Provide the data again exactly, including every line that follows.

* * * *

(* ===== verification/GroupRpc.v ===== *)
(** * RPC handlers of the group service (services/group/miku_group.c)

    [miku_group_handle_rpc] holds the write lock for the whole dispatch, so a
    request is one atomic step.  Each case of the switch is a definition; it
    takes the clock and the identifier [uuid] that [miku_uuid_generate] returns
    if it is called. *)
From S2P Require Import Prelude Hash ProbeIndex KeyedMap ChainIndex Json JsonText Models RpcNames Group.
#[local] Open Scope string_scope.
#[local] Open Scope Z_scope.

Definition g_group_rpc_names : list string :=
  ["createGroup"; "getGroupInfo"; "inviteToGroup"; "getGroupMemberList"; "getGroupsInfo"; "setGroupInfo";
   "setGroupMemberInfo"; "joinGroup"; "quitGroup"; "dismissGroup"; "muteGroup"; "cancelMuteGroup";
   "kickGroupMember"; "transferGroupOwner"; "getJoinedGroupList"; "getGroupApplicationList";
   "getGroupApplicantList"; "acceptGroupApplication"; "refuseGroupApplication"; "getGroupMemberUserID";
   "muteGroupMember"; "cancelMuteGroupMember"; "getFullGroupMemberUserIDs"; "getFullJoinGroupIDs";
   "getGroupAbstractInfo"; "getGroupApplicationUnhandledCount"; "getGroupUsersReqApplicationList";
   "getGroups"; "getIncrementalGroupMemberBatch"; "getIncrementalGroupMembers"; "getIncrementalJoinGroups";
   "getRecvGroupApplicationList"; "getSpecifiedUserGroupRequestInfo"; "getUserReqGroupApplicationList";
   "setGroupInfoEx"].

* * * *

_EXERCISE SOLUTION:_
(* ===== verification/GroupRpc.v ===== *)
(** * RPC handlers of the group service (services/group/miku_group.c)

    [miku_group_handle_rpc] holds the write lock for the whole dispatch, so a
    request is one atomic step.  Each case of the switch is a definition; it
    takes the clock and the identifier [uuid] that [miku_uuid_generate] returns
    if it is called. *)
From S2P Require Import Prelude Hash ProbeIndex KeyedMap ChainIndex Json JsonText Models RpcNames Group.
#[local] Open Scope string_scope.
#[local] Open Scope Z_scope.

Definition g_group_rpc_names : list string :=
  ["createGroup"; "getGroupInfo"; "inviteToGroup"; "getGroupMemberList"; "getGroupsInfo"; "setGroupInfo";
   "setGroupMemberInfo"; "joinGroup"; "quitGroup"; "dismissGroup"; "muteGroup"; "cancelMuteGroup";
   "kickGroupMember"; "transferGroupOwner"; "getJoinedGroupList"; "getGroupApplicationList";
   "getGroupApplicantList"; "acceptGroupApplication"; "refuseGroupApplication"; "getGroupMemberUserID";
   "muteGroupMember"; "cancelMuteGroupMember"; "getFullGroupMemberUserIDs"; "getFullJoinGroupIDs";
   "getGroupAbstractInfo"; "getGroupApplicationUnhandledCount"; "getGroupUsersReqApplicationList";
   "getGroups"; "getIncrementalGroupMemberBatch"; "getIncrementalGroupMembers"; "getIncrementalJoinGroups";
   "getRecvGroupApplicationList"; "getSpecifiedUserGroupRequestInfo"; "getUserReqGroupApplicationList";
   "setGroupInfoEx"].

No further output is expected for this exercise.